**Your assignment:**
Would you write out the records below exactly as given?

[[ Data shown, beginning ]]

(* ===== verification/Fmt.v ===== *)
(** * Formatting, and the state most of the kernel runs on

    [printk!] formats with [core::fmt] and writes the pieces to the screen
    ([printk.rs]).  The conversions the kernel uses are [{}], [{:N}],
    [{:#0Nx}] and [{:0Nx}] on unsigned integers, and [{}] and [{:N}] on
    strings.  A formatted text is the list of its bytes. *)

From S2P Require Import Prelude.
From S2P Require Import Mem.
From S2P Require Import Klib.
From S2P Require Import Vga.
From S2P Require Import Machine.
From S2P Require Import Multiboot.
From S2P Require Import Pmm.

(** ** Integers and padding *)

(** [{}] on an unsigned integer of at most 64 bits. *)
Definition dec (n : Z) : list Z := map (Z.add 48) (decimal 20 n).

Definition hex_digit (d : Z) : Z := if d <? 10 then 48 + d else 87 + d.

Fixpoint hexadecimal (fuel : nat) (n : Z) : list Z :=
  match fuel with
  | O => []
  | S fuel => if n / 16 =? 0 then [n mod 16] else hexadecimal fuel (n / 16) ++ [n mod 16]
  end.

Definition hex (n : Z) : list Z := map hex_digit (hexadecimal 16 n).

(** Fill on the left with [c], to at least [width] bytes. *)
Definition pad_left (width : Z) (c : Z) (s : list Z) : list Z :=
  replicate (Z.to_nat (width - Z.of_nat (length s))) c ++ s.

(** [{:N}] on an integer is right-aligned, on a string left-aligned. *)
Definition dec_w (width n : Z) : list Z := pad_left width 32 (dec n).
Definition str_w (width : Z) (s : list Z) : list Z :=
  s ++ replicate (Z.to_nat (width - Z.of_nat (length s))) 32.

(** [{:0Nx}] and [{:#0Nx}]; the prefix counts in the width. *)
Definition hex_w (width n : Z) : list Z := pad_left width 48 (hex n).
Definition hex_alt (width n : Z) : list Z := bytes "0x" ++ pad_left (width - 2) 48 (hex n).

Definition newline : list Z := [10].

(** ** Symbols of the linker

    Addresses the linker script and the assembler sources define.  Their
    values are not known to the Rust code. *)
(** mem.rs 119-130: BOOT_START, KERNEL_START, KERNEL_CODE_END, KERNEL_READONLY_END, KERNEL_END *)
Class Linker : Type := {
  boot_start : Z;
  kernel_start : Z;
  kernel_code_end : Z;
  kernel_readonly_end : Z;
  kernel_end : Z;
  boot_directory : Z;        (* of boot.asm *)
  boot_low_table : Z;        (* of boot.asm *)
  stack_bottom : Z;
  stack_top : Z;
  kernel_table : Z;          (* the static KERNEL_TABLE of paging.rs *)
  idt_table : Z;             (* the static TABLE of idt.rs *)
  isr_table : Z;             (* of idt.rs, in the read-only data *)
  isr_addr : Z -> Z;         (* the stubs isr0, isr1, ... of idt.rs *)
}.

(** ** The state *)

(** The machine, the frame allocator, the screen and the panic counter.
    [s_esp] is what [mov reg, esp] reads. *)
Record sys : Type := mkSys {
  s_machine : machine;
  s_pmm : pmm;
  s_vga : vga;
  s_oops : Z;
  s_esp : Z;
}.

Definition with_machine (m : machine) (s : sys) : sys :=
  mkSys m (s_pmm s) (s_vga s) (s_oops s) (s_esp s).
Definition with_pmm (p : pmm) (s : sys) : sys :=
  mkSys (s_machine s) p (s_vga s) (s_oops s) (s_esp s).
Definition with_vga (v : vga) (s : sys) : sys :=
  mkSys (s_machine s) (s_pmm s) v (s_oops s) (s_esp s).
Definition with_oops (n : Z) (s : sys) : sys :=
  mkSys (s_machine s) (s_pmm s) (s_vga s) n (s_esp s).

(** Machine code run on the machine part. *)
Definition on_machine {A} (c : M machine A) : M sys A := fun s =>
  match c (s_machine s) with
  | Done a m => Done a (with_machine m s)
  | Fault addr error m => Fault addr error (with_machine m s)
  | Halted m => Halted (with_machine m s)
  | OutOfFuel => OutOfFuel
  end.

(** Allocator calls run on the allocator part. *)
Definition on_pmm {A} (f : pmm -> A * pmm) : M sys A := fun s =>
  let '(a, p) := f (s_pmm s) in Done a (with_pmm p s).

Definition on_vga (f : vga -> vga) : M sys unit := modify (fun s => with_vga (f (s_vga s)) s).

(** vga.rs 138-145: Writer::write_str *)
Definition write_str (s : list Z) : M sys unit := on_vga (Vga.print s).

(** [core::fmt] writes the pieces of a format string one after the other. *)
Definition write_fmt (pieces : list (list Z)) : M sys unit := for_each pieces write_str.

(** The formatted text in one piece; [write_fmt_joined] shows that the screen
    does not tell the difference. *)
(** printk.rs 1-11: printk, print *)
Definition printk (text : list Z) : M sys unit := write_str text.

Lemma write_fmt_joined pieces : forall piece s,
  write_fmt (piece :: pieces) s = printk (concat (piece :: pieces)) s.
Proof.
  unfold write_fmt. induction pieces as [|q pieces IH]; intros piece s.
  - cbn [for_each concat]. by rewrite app_nil_r.
  - change (for_each (piece :: q :: pieces) write_str s) with
      (for_each (q :: pieces) write_str (with_vga (Vga.print piece (s_vga s)) s)).
    rewrite IH. change (concat (piece :: q :: pieces)) with (piece ++ concat (q :: pieces)).
    unfold printk, write_str, on_vga, modify. rewrite Vga.print_app. by destruct s.
Qed.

[[ Data shown, end ]]

**Solved problem:**
(* ===== verification/Fmt.v ===== *)
(** * Formatting, and the state most of the kernel runs on

    [printk!] formats with [core::fmt] and writes the pieces to the screen
    ([printk.rs]).  The conversions the kernel uses are [{}], [{:N}],
    [{:#0Nx}] and [{:0Nx}] on unsigned integers, and [{}] and [{:N}] on
    strings.  A formatted text is the list of its bytes. *)

From S2P Require Import Prelude.
From S2P Require Import Mem.
From S2P Require Import Klib.
From S2P Require Import Vga.
From S2P Require Import Machine.
From S2P Require Import Multiboot.
From S2P Require Import Pmm.

(** ** Integers and padding *)

(** [{}] on an unsigned integer of at most 64 bits. *)
Definition dec (n : Z) : list Z := map (Z.add 48) (decimal 20 n).

Definition hex_digit (d : Z) : Z := if d <? 10 then 48 + d else 87 + d.

Fixpoint hexadecimal (fuel : nat) (n : Z) : list Z :=
  match fuel with
  | O => []
  | S fuel => if n / 16 =? 0 then [n mod 16] else hexadecimal fuel (n / 16) ++ [n mod 16]
  end.

Definition hex (n : Z) : list Z := map hex_digit (hexadecimal 16 n).

(** Fill on the left with [c], to at least [width] bytes. *)
Definition pad_left (width : Z) (c : Z) (s : list Z) : list Z :=
  replicate (Z.to_nat (width - Z.of_nat (length s))) c ++ s.

(** [{:N}] on an integer is right-aligned, on a string left-aligned. *)
Definition dec_w (width n : Z) : list Z := pad_left width 32 (dec n).
Definition str_w (width : Z) (s : list Z) : list Z :=
  s ++ replicate (Z.to_nat (width - Z.of_nat (length s))) 32.

(** [{:0Nx}] and [{:#0Nx}]; the prefix counts in the width. *)
Definition hex_w (width n : Z) : list Z := pad_left width 48 (hex n).
Definition hex_alt (width n : Z) : list Z := bytes "0x" ++ pad_left (width - 2) 48 (hex n).

Definition newline : list Z := [10].

(** ** Symbols of the linker

    Addresses the linker script and the assembler sources define.  Their
    values are not known to the Rust code. *)
(** mem.rs 119-130: BOOT_START, KERNEL_START, KERNEL_CODE_END, KERNEL_READONLY_END, KERNEL_END *)
Class Linker : Type := {
  boot_start : Z;
  kernel_start : Z;
  kernel_code_end : Z;
  kernel_readonly_end : Z;
  kernel_end : Z;
  boot_directory : Z;        (* of boot.asm *)
  boot_low_table : Z;        (* of boot.asm *)
  stack_bottom : Z;
  stack_top : Z;
  kernel_table : Z;          (* the static KERNEL_TABLE of paging.rs *)
  idt_table : Z;             (* the static TABLE of idt.rs *)
  isr_table : Z;             (* of idt.rs, in the read-only data *)
  isr_addr : Z -> Z;         (* the stubs isr0, isr1, ... of idt.rs *)
}.

(** ** The state *)

(** The machine, the frame allocator, the screen and the panic counter.
    [s_esp] is what [mov reg, esp] reads. *)
Record sys : Type := mkSys {
  s_machine : machine;
  s_pmm : pmm;
  s_vga : vga;
  s_oops : Z;
  s_esp : Z;
}.

Definition with_machine (m : machine) (s : sys) : sys :=
  mkSys m (s_pmm s) (s_vga s) (s_oops s) (s_esp s).
Definition with_pmm (p : pmm) (s : sys) : sys :=
  mkSys (s_machine s) p (s_vga s) (s_oops s) (s_esp s).
Definition with_vga (v : vga) (s : sys) : sys :=
  mkSys (s_machine s) (s_pmm s) v (s_oops s) (s_esp s).
Definition with_oops (n : Z) (s : sys) : sys :=
  mkSys (s_machine s) (s_pmm s) (s_vga s) n (s_esp s).

(** Machine code run on the machine part. *)
Definition on_machine {A} (c : M machine A) : M sys A := fun s =>
  match c (s_machine s) with
  | Done a m => Done a (with_machine m s)
  | Fault addr error m => Fault addr error (with_machine m s)
  | Halted m => Halted (with_machine m s)
  | OutOfFuel => OutOfFuel
  end.

(** Allocator calls run on the allocator part. *)
Definition on_pmm {A} (f : pmm -> A * pmm) : M sys A := fun s =>
  let '(a, p) := f (s_pmm s) in Done a (with_pmm p s).

Definition on_vga (f : vga -> vga) : M sys unit := modify (fun s => with_vga (f (s_vga s)) s).

(** vga.rs 138-145: Writer::write_str *)
Definition write_str (s : list Z) : M sys unit := on_vga (Vga.print s).

(** [core::fmt] writes the pieces of a format string one after the other. *)
Definition write_fmt (pieces : list (list Z)) : M sys unit := for_each pieces write_str.

(** The formatted text in one piece; [write_fmt_joined] shows that the screen
    does not tell the difference. *)
(** printk.rs 1-11: printk, print *)
Definition printk (text : list Z) : M sys unit := write_str text.

Lemma write_fmt_joined pieces : forall piece s,
  write_fmt (piece :: pieces) s = printk (concat (piece :: pieces)) s.
Proof.
  unfold write_fmt. induction pieces as [|q pieces IH]; intros piece s.
  - cbn [for_each concat]. by rewrite app_nil_r.
  - change (for_each (piece :: q :: pieces) write_str s) with
      (for_each (q :: pieces) write_str (with_vga (Vga.print piece (s_vga s)) s)).
    rewrite IH. change (concat (piece :: q :: pieces)) with (piece ++ concat (q :: pieces)).
    unfold printk, write_str, on_vga, modify. rewrite Vga.print_app. by destruct s.
Qed.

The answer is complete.